LONDON - With Britain due to vote next month on whether to leave to European Union, a cross-party group of British lawmakers has warned that negotiations on an exit could take a decade.
The report by the House of Lords’ EU Committee, part of Britain’s parliamentary framework, predicts that leaving the bloc would entail ‘lengthy and difficult negotiations.’
“The analysis suggests that striking a comprehensive trade agreement is going to take anywhere between four and 10 years,” said Stephen Booth of policy analyst group Open Europe.
The "Vote Leave" campaign to quit the European Union has dismissed the findings, and says it would be in Europe’s interest to strike a quick trade deal because Britain is a big market for goods like French wine and German cars.
“We do have an alternative, and it’s a glorious alternative. A relationship with Europe based not on the whims of un-elected bureaucrats, but on cooperation between elected governments,” London Mayor Boris Johnson, a key figure in the "Vote Leave" campaign said last month.
The debate comes days after President Barack Obama said Britain would go to "the back of the line" in negotiating a trade deal with the United States if it chose to leave the European Union.
The "Vote Leave" campaign wants Britain to strike deals with growing economies outside the European Union. They cite the 2014 free-trade agreement between Switzerland, which is not an EU member, and China.
“The Swiss-Chinese deal illustrated that Switzerland had to open up its markets more than China and in a more timely manner. So clearly I think the U.K. wouldn’t necessarily have all the leverage. But it might be able to be a bit more flexible and nimble, or concentrate on issues that it wants to concentrate on. And that’s the trade-off I think the U.K. would face,” said Stephen Booth of Open Europe.
Banking and insurance
Close to 80 percent of Britain’s economy is made up of services like banking and insurance, much of it headquartered in the City of London.
For more than 300 years, Lloyd’s of London has acted as a global marketplace for insurance. Underwriters have witnessed shipwrecks, oil spills and revolutions.
But there are fears a new storm could blow business completely off course, as an exit from the European Union could see Britain lose its so-called "passporting rights", thereby cutting off London’s role as a gateway to the rest of the European Union.
"Having the EU together with Lloyd's in London and the other insurance companies here in London, London playing its role as a financial center for Europe, is I think extremely important,” said John Nelson, Chairman of Lloyd’s.

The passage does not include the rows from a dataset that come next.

(* ===== verification/Console.v ===== *)
(** * Console: the text screen, the line discipline and kernel messages
    (src/src/console.c, [uartputc] of uart.c, [procdump] of proc.c,
    [getcallerpcs] of spinlock.c)

    [crt] is the text memory as cells of one [ushort]; [cursor] is the pair of
    cursor registers.  An access outside the 25 rows of 80 cells is a fault.
    [uart_out] is what was sent to the serial port, [woken] counts the calls
    [wakeup(&input.r)].  The two locks are as one CPU sees them. *)
From S2P Require Import Prelude.
From S2P Require Import CString.
From S2P Require Import Fs.
From S2P Require Import Proc.
From S2P Require Import Printf.

Definition INPUT_BUF : Z := 128.
Definition BACKSPACE : Z := 0x100.
(** [C(x)], for a letter given by its code. *)
Definition C (x : Z) : Z := x - 64.

Record con := mkCon {
  panicked : bool; locking : bool; cons_held : bool;
  crt : Z -> Z; cursor : Z; uart : bool; uart_out : list Z;
  input_held : bool; in_buf : list Z; in_r : Z; in_w : Z; in_e : Z; woken : nat }.

Definition set_panicked b s := mkCon b (locking s) (cons_held s) (crt s) (cursor s) (uart s) (uart_out s) (input_held s) (in_buf s) (in_r s) (in_w s) (in_e s) (woken s).
Definition set_locking b s := mkCon (panicked s) b (cons_held s) (crt s) (cursor s) (uart s) (uart_out s) (input_held s) (in_buf s) (in_r s) (in_w s) (in_e s) (woken s).
Definition set_cons b s := mkCon (panicked s) (locking s) b (crt s) (cursor s) (uart s) (uart_out s) (input_held s) (in_buf s) (in_r s) (in_w s) (in_e s) (woken s).
Definition set_crt f s := mkCon (panicked s) (locking s) (cons_held s) (f (crt s)) (cursor s) (uart s) (uart_out s) (input_held s) (in_buf s) (in_r s) (in_w s) (in_e s) (woken s).
Definition set_cursor p s := mkCon (panicked s) (locking s) (cons_held s) (crt s) p (uart s) (uart_out s) (input_held s) (in_buf s) (in_r s) (in_w s) (in_e s) (woken s).
Definition send c s := mkCon (panicked s) (locking s) (cons_held s) (crt s) (cursor s) (uart s) (uart_out s ++ [c]) (input_held s) (in_buf s) (in_r s) (in_w s) (in_e s) (woken s).
Definition set_input b s := mkCon (panicked s) (locking s) (cons_held s) (crt s) (cursor s) (uart s) (uart_out s) b (in_buf s) (in_r s) (in_w s) (in_e s) (woken s).
Definition set_ring l r w e s := mkCon (panicked s) (locking s) (cons_held s) (crt s) (cursor s) (uart s) (uart_out s) (input_held s) l r w e (woken s).
Definition add_woken s := mkCon (panicked s) (locking s) (cons_held s) (crt s) (cursor s) (uart s) (uart_out s) (input_held s) (in_buf s) (in_r s) (in_w s) (in_e s) (S (woken s)).

Definition Con : Type -> Type := M con.

Definition acquire_cons : Con unit :=
  h <- gets cons_held ;; if h : bool then panic "acquire" else modify (set_cons true).
Definition release_cons : Con unit :=
  h <- gets cons_held ;; if h : bool then modify (set_cons false) else panic "release".
Definition acquire_input : Con unit :=
  h <- gets input_held ;; if h : bool then panic "acquire" else modify (set_input true).
Definition release_input : Con unit :=
  h <- gets input_held ;; if h : bool then modify (set_input false) else panic "release".

(** ** Output *)

(** [uartputc] (uart.c 52-61); waiting for the port is left out. *)
Definition uartputc (c : Z) : Con unit :=
  u <- gets uart ;; if u : bool then modify (send (u8 c)) else ret tt.

(** [crt[pos] = v] *)
Definition crt_set (pos v : Z) : Con unit :=
  if (0 <=? pos) && (pos <? 25 * 80) then modify (set_crt (fun m => upd m pos v)) else fault.
(** Lines 147-151, on cells: the sizes are multiples of [sizeof(crt[0])]. *)
Definition scroll_up (pos : Z) (m : Z -> Z) : Z -> Z :=
  stosb (memmove m 0 80 (Z.to_nat (23 * 80))) pos 0 (24 * 80 - pos).
Definition cgaputc (c : Z) : Con unit :=
  pos <- gets cursor ;;
  pos <- (if c =? 10 then ret (pos + (80 - Z.rem pos 80))
          else if c =? BACKSPACE then ret (if pos >? 0 then pos - 1 else pos)
          else crt_set pos (Z.lor (Z.land c 0xff) 0x0700) ;;; ret (pos + 1)) ;;
  pos <- (if Z.quot pos 80 >=? 24 then
            modify (set_crt (scroll_up (pos - 80))) ;;; ret (pos - 80)
          else ret pos) ;;
  modify (set_cursor (u16 pos)) ;;;
  crt_set pos (Z.lor 32 0x0700).

(** A panicked machine spins for ever. *)
Definition consputc (c : Z) : Con unit :=
  p <- gets panicked ;;
  if p : bool then out_of_fuel
  else
    (if c =? BACKSPACE then uartputc 8 ;;; uartputc 32 ;;; uartputc 8 else uartputc c) ;;;
    cgaputc c.

(** [cprintf]: the kernel memory [m] holds the format and the strings. *)
Definition cprintf (m : mem) (fmt : Z) (argp : list Z) (fuel : nat) : Con unit :=
  l <- gets locking ;;
  (if l : bool then acquire_cons else ret tt) ;;;
  if fmt =? 0 then panic "null fmt"
  else
    cprintf_loop consputc m fmt argp fuel ;;;
    (if l then release_cons else ret tt).

(** [getcallerpcs] (spinlock.c 66-83): the ten words of [pcs]. *)
Fixpoint walk_frames (m : mem) (ebp : Z) (n : nat) : list Z :=
  match n with
  | O => []
  | S n' =>
      if (ebp =? 0) || (ebp <? 0x80000000) || (ebp =? 0xffffffff) then replicate n 0
      else get32 m (ebp + 4) :: walk_frames m (get32 m ebp) n'
  end.
Definition getcallerpcs (m : mem) (v : Z) : list Z := walk_frames m (u32 (v - 8)) 10.

(** String constants and strings of the kernel's data, at chosen addresses. *)
Definition strings_at (l : list (Z * list Z)) : mem :=
  fold_right (fun p m => put_bytes m p.1 p.2) (fun _ => 0) l.
Definition fmt_at : Z := 4096.
Definition str1_at : Z := 8192.
Definition str2_at : Z := 12288.
Definition cprint (fmt s1 s2 : list Z) (argp : list Z) : Con unit :=
  cprintf (strings_at [(fmt_at, fmt); (str1_at, s1); (str2_at, s2)]) fmt_at argp
    (S (length fmt + length s1 + length s2)).

(** The state the kernel stops in (lines 111-119); [pcs] are the callers. *)
Definition panic_report (cpu_id : Z) (msg : list Z) (pcs : list Z) : Con unit :=
  modify (set_locking false) ;;;
  cprint [99; 112; 117; 37; 100; 58; 32; 112; 97; 110; 105; 99; 58; 32] [] [] [cpu_id] ;;;
  cprint msg [] [] [] ;;;
  cprint [10] [] [] [] ;;;
  mfor_list pcs (fun pc => cprint [32; 37; 112] [] [] [pc]) ;;;
  modify (set_panicked true).

(** [procdump] (proc.c 434-465): [m] is the kernel's memory, [ebp] the frame
    pointer saved in the context of each process. *)
Definition state_name (st : procstate) : list Z :=
  match st with
  | UNUSED => [117; 110; 117; 115; 101; 100] | EMBRYO => [101; 109; 98; 114; 121; 111]
  | SLEEPING => [115; 108; 101; 101; 112; 32] | RUNNABLE => [114; 117; 110; 98; 108; 101]
  | RUNNING => [114; 117; 110; 32; 32; 32] | ZOMBIE => [122; 111; 109; 98; 105; 101]
  end.
Fixpoint until_zero (l : list Z) : list Z :=
  match l with [] => [] | c :: l => if c =? 0 then [] else c :: until_zero l end.
Definition procdump (t : Z -> proc) (m : mem) (ebp : Z -> Z) : Con unit :=
  mfor 0 NPROC (fun p =>
    if is_state UNUSED (t p) then ret tt
    else
      cprint [37; 100; 32; 37; 115; 32; 37; 115] (state_name (state (t p))) (name (t p))
        [pid (t p); str1_at; str2_at] ;;;
      (if is_state SLEEPING (t p) then
         mfor_list (until_zero (getcallerpcs m (u32 (ebp p + 8)))) (fun pc => cprint [32; 37; 112] [] [] [pc])
       else ret tt) ;;;
      cprint [10] [] [] []).

(** ** Input *)
Section Input.
Context (listing : Con unit).

Definition ring_at (s : con) (i : Z) : Z := nth (Z.to_nat (u32 i mod INPUT_BUF)) (in_buf s) 0.
(** The loop of control-U (lines 199-203). *)
Fixpoint kill_line (fuel : nat) : Con unit :=
  match fuel with
  | O => out_of_fuel
  | S fuel =>
      s <- get ;;
      if negb (in_e s =? in_w s) && negb (ring_at s (in_e s - 1) =? 10) then
        modify (set_ring (in_buf s) (in_r s) (in_w s) (u32 (in_e s - 1))) ;;;
        consputc BACKSPACE ;;;
        kill_line fuel
      else ret tt
  end.
(** One character (the switch, lines 194-222). *)
Definition intr_key (c : Z) : Con unit :=
  s <- get ;;
  if c =? C 80 then listing
  else if c =? C 85 then kill_line (S (Z.to_nat (u32 (in_e s - in_w s))))
  else if (c =? C 72) || (c =? 127) then
    if negb (in_e s =? in_w s) then
      modify (set_ring (in_buf s) (in_r s) (in_w s) (u32 (in_e s - 1))) ;;; consputc BACKSPACE
    else ret tt
  else if negb (c =? 0) && (u32 (in_e s - in_r s) <? INPUT_BUF) then
    let c := if c =? 13 then 10 else c in
    b <- of_option (arr_set (in_buf s) (in_e s mod INPUT_BUF) (u8 c)) ;;
    modify (set_ring b (in_r s) (in_w s) (u32 (in_e s + 1))) ;;;
    consputc c ;;;
    s <- get ;;
    if (c =? 10) || (c =? C 68) || (in_e s =? u32 (in_r s + INPUT_BUF)) then
      modify (set_ring (in_buf s) (in_r s) (in_e s) (in_e s)) ;;; modify add_woken
    else ret tt
  else ret tt.
(** [consoleintr] for the characters that [getc] returns before it fails. *)
Definition consoleintr (chars : list Z) : Con unit :=
  acquire_input ;;; mfor_list chars intr_key ;;; release_input.

End Input.

(** [consoleread] holds [input.lock] from the entry or a wakeup to the next
    [sleep] or the end: [read_loop] (lines 236-258) runs such a segment, with
    [n] bytes to go of [target].  [Returns r]: the call leaves the loop or
    fails; [Sleeps n]: it sleeps on [&input.r].  The bytes stored come with it. *)
Inductive read_end := Returns (r : Z) | Sleeps (n : Z).
Fixpoint read_loop (fuel : nat) (killed : bool) (target n : Z) : Con (read_end * list Z) :=
  match fuel with
  | O => out_of_fuel
  | S fuel =>
      if n >? 0 then
        s <- get ;;
        if in_r s =? in_w s then
          if killed then ret (Returns (-1), []) else ret (Sleeps n, [])
        else
          let c := ring_at s (in_r s) in
          modify (set_ring (in_buf s) (u32 (in_r s + 1)) (in_w s) (in_e s)) ;;;
          if c =? C 68 then
            (if n <? target then
               s <- get ;; modify (set_ring (in_buf s) (u32 (in_r s - 1)) (in_w s) (in_e s))
             else ret tt) ;;;
            ret (Returns (target - n), [])
          else if c =? 10 then ret (Returns (target - (n - 1)), [c])
          else
            let* (r, l) := read_loop fuel killed target (n - 1) in
            ret (r, c :: l)
      else ret (Returns (target - n), [])
  end.
Definition read_segment (killed : bool) (target n : Z) : Con (read_end * list Z) :=
  acquire_input ;;;
  r <- read_loop (S (Z.to_nat n)) killed target n ;;
  release_input ;;;
  ret r.

(** ** The device functions, over the console and the inode table *)
Definition kcon : Type := con * fstate.
Definition in_con {A} : Con A -> M kcon A := zoom fst (fun x s => (x, s.2)).
Definition in_inodes {A} : F A -> M kcon A := zoom snd (fun x s => (s.1, x)).
(** A call of [consoleread] up to its first sleep, and after a wakeup. *)
Definition consoleread_go (ip : Z) (killed : bool) (target n : Z) : M kcon (read_end * list Z) :=
  r <- in_con (read_segment killed target n) ;;
  match r.1 with
  | Returns _ => in_inodes (ilock ip) ;;; ret r
  | Sleeps _ => ret r
  end.
Definition consoleread (ip : Z) (killed : bool) (n : Z) : M kcon (read_end * list Z) :=
  in_inodes (iunlock ip) ;;; consoleread_go ip killed n n.
Definition write_body (buf : list Z) : Con unit :=
  acquire_cons ;;; mfor_list buf (fun c => consputc (u8 c)) ;;; release_cons.
Definition consolewrite (ip : Z) (buf : list Z) : M kcon Z :=
  in_inodes (iunlock ip) ;;;
  in_con (write_body buf) ;;;
  in_inodes (ilock ip) ;;;
  ret (Z.of_nat (length buf)).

Germany, Europe’s biggest economy, has warned of the damage a British exit would cause. Thomas Oppermann of the Social Democrats, one of the governing coalition partners, offered a stark assessment of a so-called ‘Brexit’.
"The financial service providers in the City of London must look with horror to the day when such a decision is made,” he said.
Campaigners who want to remain in the European Union say other cities like Frankfurt and Paris are eyeing London’s lucrative role as Europe’s financial hub, and its rivals could play hardball in any negotiations over a British exit.